ついにイニエスタが来た。
FCバルセロナでリーグ15年389試合、その間リーグ優勝9回、UEFAチャンピオンズリーグ優勝4回。
代表では122試合、EURO2008、2010W杯、EURO2012で3連覇したスペインの心臓、あのAndrés Iniesta Lujánだ。
メッシやCR7ほどの知名度はないかもしれないが、当代最高の選手だ。
野球でいえば、ミゲル・カブレラやバーランダーが来てしまったようなものだろうか。
Jリーグではヴィッセル神戸に加入する。
とかく話題になるクラブだ。
金持ちの個人に買われて羽振りが良いクラブ。
がんばって補強するがいまいち成果を伴わないクラブ。
個人の趣味で勝手にクラブカラーを変えてしまい、古参のファンの不興を買っているとも聞く。
しかし、一サッカーファンとしては、神戸のオーナー、三木谷浩史氏は、夢のような存在ではなかろうか。
事業で成功し、Jリーグとプロ野球のチームを買う。
そして自分のチームにスター選手を集めて、リーグを制覇するのだ。
ヴィッセル神戸はまだ制覇していないが、楽天イーグルスは田中将大投手の大活躍で見事に優勝した。
神戸にはぜひ強くなって欲しい。
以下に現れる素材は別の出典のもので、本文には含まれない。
(* ===== verification/IndicatorEngine.v ===== *)
(** The indicator engine (internal/indicator: engine.go, snapshot.go,
    reload.go, restorer.go).  The three parallel slices of a
    [tokenIndicators] are one list of slots; a snapshot is what its JSON
    carries.  Instances a reload shares between equal entries of one
    configuration are not modelled: configurations list no entry twice. *)
From S2P Require Import Prelude Float64 GoText Model Indicators.
#[local] Open Scope Z_scope.
#[local] Open Scope go_scope.

(** ** Any indicator *)

Inductive AnyIndicator :=
  | AnySMA (i : SMA) | AnyEMA (i : EMA) | AnySMMA (i : SMMA) | AnyRSI (i : RSI)
  | AnyADX (i : ADX) | AnyATR (i : ATR) | AnyVWAP (i : VWAP) | AnyBollinger (i : Bollinger).

Definition any_name (a : AnyIndicator) : string :=
  match a with
  | AnySMA _ => ind_Name SMA | AnyEMA _ => ind_Name EMA | AnySMMA _ => ind_Name SMMA | AnyRSI _ => ind_Name RSI
  | AnyADX _ => ind_Name ADX | AnyATR _ => ind_Name ATR | AnyVWAP _ => ind_Name VWAP | AnyBollinger _ => ind_Name Bollinger
  end.

Definition any_update (c : Candle) (a : AnyIndicator) : option AnyIndicator :=
  match a with
  | AnySMA i => AnySMA <$> Update c i | AnyEMA i => AnyEMA <$> Update c i | AnySMMA i => AnySMMA <$> Update c i
  | AnyRSI i => AnyRSI <$> Update c i | AnyADX i => AnyADX <$> Update c i | AnyATR i => AnyATR <$> Update c i
  | AnyVWAP i => AnyVWAP <$> Update c i | AnyBollinger i => AnyBollinger <$> Update c i
  end.

Definition any_value (a : AnyIndicator) : float64 :=
  match a with
  | AnySMA i => Value i | AnyEMA i => Value i | AnySMMA i => Value i | AnyRSI i => Value i
  | AnyADX i => Value i | AnyATR i => Value i | AnyVWAP i => Value i | AnyBollinger i => Value i
  end.

Definition any_ready (a : AnyIndicator) : bool :=
  match a with
  | AnySMA i => Ready i | AnyEMA i => Ready i | AnySMMA i => Ready i | AnyRSI i => Ready i
  | AnyADX i => Ready i | AnyATR i => Ready i | AnyVWAP i => Ready i | AnyBollinger i => Ready i
  end.

Definition any_peek (p : Z) (a : AnyIndicator) : option float64 :=
  match a with
  | AnySMA i => Peek p i | AnyEMA i => Peek p i | AnySMMA i => Peek p i | AnyRSI i => Peek p i
  | AnyADX i => Peek p i | AnyATR i => Peek p i | AnyVWAP i => Peek p i | AnyBollinger i => Peek p i
  end.

Definition any_snapshot (a : AnyIndicator) : IndicatorSnapshot :=
  match a with
  | AnySMA i => Snapshot i | AnyEMA i => Snapshot i | AnySMMA i => Snapshot i | AnyRSI i => Snapshot i
  | AnyADX i => Snapshot i | AnyATR i => Snapshot i | AnyVWAP i => Snapshot i | AnyBollinger i => Snapshot i
  end.

Definition any_restore (snap : IndicatorSnapshot) (a : AnyIndicator) : option AnyIndicator :=
  match a with
  | AnySMA i => AnySMA <$> RestoreFromSnapshot snap i | AnyEMA i => AnyEMA <$> RestoreFromSnapshot snap i
  | AnySMMA i => AnySMMA <$> RestoreFromSnapshot snap i | AnyRSI i => AnyRSI <$> RestoreFromSnapshot snap i
  | AnyADX i => AnyADX <$> RestoreFromSnapshot snap i | AnyATR i => AnyATR <$> RestoreFromSnapshot snap i
  | AnyVWAP i => AnyVWAP <$> RestoreFromSnapshot snap i | AnyBollinger i => AnyBollinger <$> RestoreFromSnapshot snap i
  end.

(** ** The engine (engine.go) *)

Record IndicatorConfig := { ic_Type : string; ic_Period : Z }.
Record TFIndicatorConfig := { tc_TF : Z; tc_Indicators : list IndicatorConfig }.

#[global] Instance IndicatorConfig_eq_dec : EqDecision IndicatorConfig.
Proof. solve_decision. Defined.

(** One index of [indicators], [configs] and [lastTS]. *)
Record slot := { sl_ind : AnyIndicator; sl_config : IndicatorConfig; sl_lastTS : Time }.
Abbreviation tokenIndicators := (list slot) (only parsing).

Record Engine := {
  en_configs : list TFIndicatorConfig;
  en_state : list (gmap string tokenIndicators);
  en_tfIndex : gmap Z nat;
}.

Definition tf_index (configs : list TFIndicatorConfig) : gmap Z nat :=
  foldl (λ m '(i, c), <[tc_TF c := i]> m) ∅ (imap pair configs).

Definition NewEngine (configs : list TFIndicatorConfig) : Engine := {|
  en_configs := configs; en_state := replicate (length configs) ∅; en_tfIndex := tf_index configs |}.

Definition new_indicator (ic : IndicatorConfig) : option AnyIndicator :=
  let t := ic_Type ic in
  let p := ic_Period ic in
  if String.eqb t "SMA" then AnySMA <$> NewSMA p
  else if String.eqb t "EMA" then Some (AnyEMA (NewEMA p))
  else if String.eqb t "SMMA" then Some (AnySMMA (NewSMMA p))
  else if String.eqb t "RSI" then Some (AnyRSI (NewRSI p))
  else if String.eqb t "ADX" then Some (AnyADX (NewADX p))
  else if String.eqb t "ATR" then Some (AnyATR (NewATR p))
  else if String.eqb t "VWAP" then Some (AnyVWAP NewVWAP)
  else if String.eqb t "BOLLINGER" then AnyBollinger <$> NewBollinger p #2
  else AnySMA <$> NewSMA p.

Definition createTokenIndicators (cfg : TFIndicatorConfig) : option tokenIndicators :=
  mapM (λ ic, i ← new_indicator ic; Some {| sl_ind := i; sl_config := ic; sl_lastTS := zero_time |}) (tc_Indicators cfg).

(** [model.Candle] of a TF candle, as [Process] builds it. *)
Definition candle_of (tfc : TFCandle) : Candle := {|
  c_Token := tfc_Token tfc; c_Exchange := tfc_Exchange tfc; c_TS := tfc_TS tfc; c_Open := tfc_Open tfc;
  c_High := tfc_High tfc; c_Low := tfc_Low tfc; c_Close := tfc_Close tfc; c_Volume := tfc_Volume tfc; c_TicksCount := 0 |}.

(** A candle at or before the slot's last one is a replay. *)
Definition slot_replay (ts : Time) (s : slot) : bool := negb (t_is_zero (sl_lastTS s)) && negb (t_after ts (sl_lastTS s)).

Definition slot_update (tfc : TFCandle) (s : slot) : option (option IndicatorResult * slot) :=
  if slot_replay (tfc_TS tfc) s then Some (None, s)
  else
    i ← any_update (candle_of tfc) (sl_ind s);
    Some (Some {| ir_Name := any_name i +:+ "_" +:+ Itoa (ic_Period (sl_config s)); ir_Token := tfc_Token tfc;
                  ir_Exchange := tfc_Exchange tfc; ir_TF := tfc_TF tfc; ir_Value := any_value i; ir_TS := tfc_TS tfc;
                  ir_Ready := any_ready i; ir_Live := false |},
          {| sl_ind := i; sl_config := sl_config s; sl_lastTS := tfc_TS tfc |}).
そしてリーグも、ACLも優勝してほしい。
単に客寄せのためにイニエスタと契約したわけではないことはわかる。
というのは、ヴィッセルが契約したのはイニエスタだけではない。
昨年から、もう一人のスーパースター、ドイツ代表で130試合に出場したポドルスキーがプレイしている。
いうまでもなく2014年W杯の優勝メンバーだ。
日本代表では長谷部で108試合、長友が103試合だ。
W杯優勝国で100試合以上に出場したイニエスタやポドルスキーの威力は計り知れない。
金の力で…と考える向きもあろう。
しかし、世界のトレンドがそれである以上、その中で戦って勝ち抜くにはどうすればよいか、それを考える上で神戸のチャレンジ、そして将来の成功は、絶対に必要なのだ。
イニエスタに投じる金額はスポーツの成績と収益面の両方で回収できねばならない。
もちろんイニエスタも得をしなければならない。
日本に行けば実力が突出していること、興業面、他の選手に与える影響力、そうした諸々の面を評価すると、巷間噂される年俸32億という価値があると説得されただろう。
そしてイニエスタは、欧州に留まるよりも日本に行った方が、自分の存在がより大きな価値を生じると考えてサインしたはずだ。
いま経済の世界で日本は中国に抜かれて苦しい。
しかし、いくら「中国は信用なりません」「中国は危険です」と訴えたからといって、効果があるとは思えない。
たとえ危険が事実だとしても、だ。
もし日本が中国に競り勝とうとするならば、こう言わねばならない。
「日本と契約した方が、中国と契約するよりももうかりますよ」
そういう考え方は、過疎に悩む地方・地域が勝ち抜いて生き残っていく上でも、必要なのではないだろうか。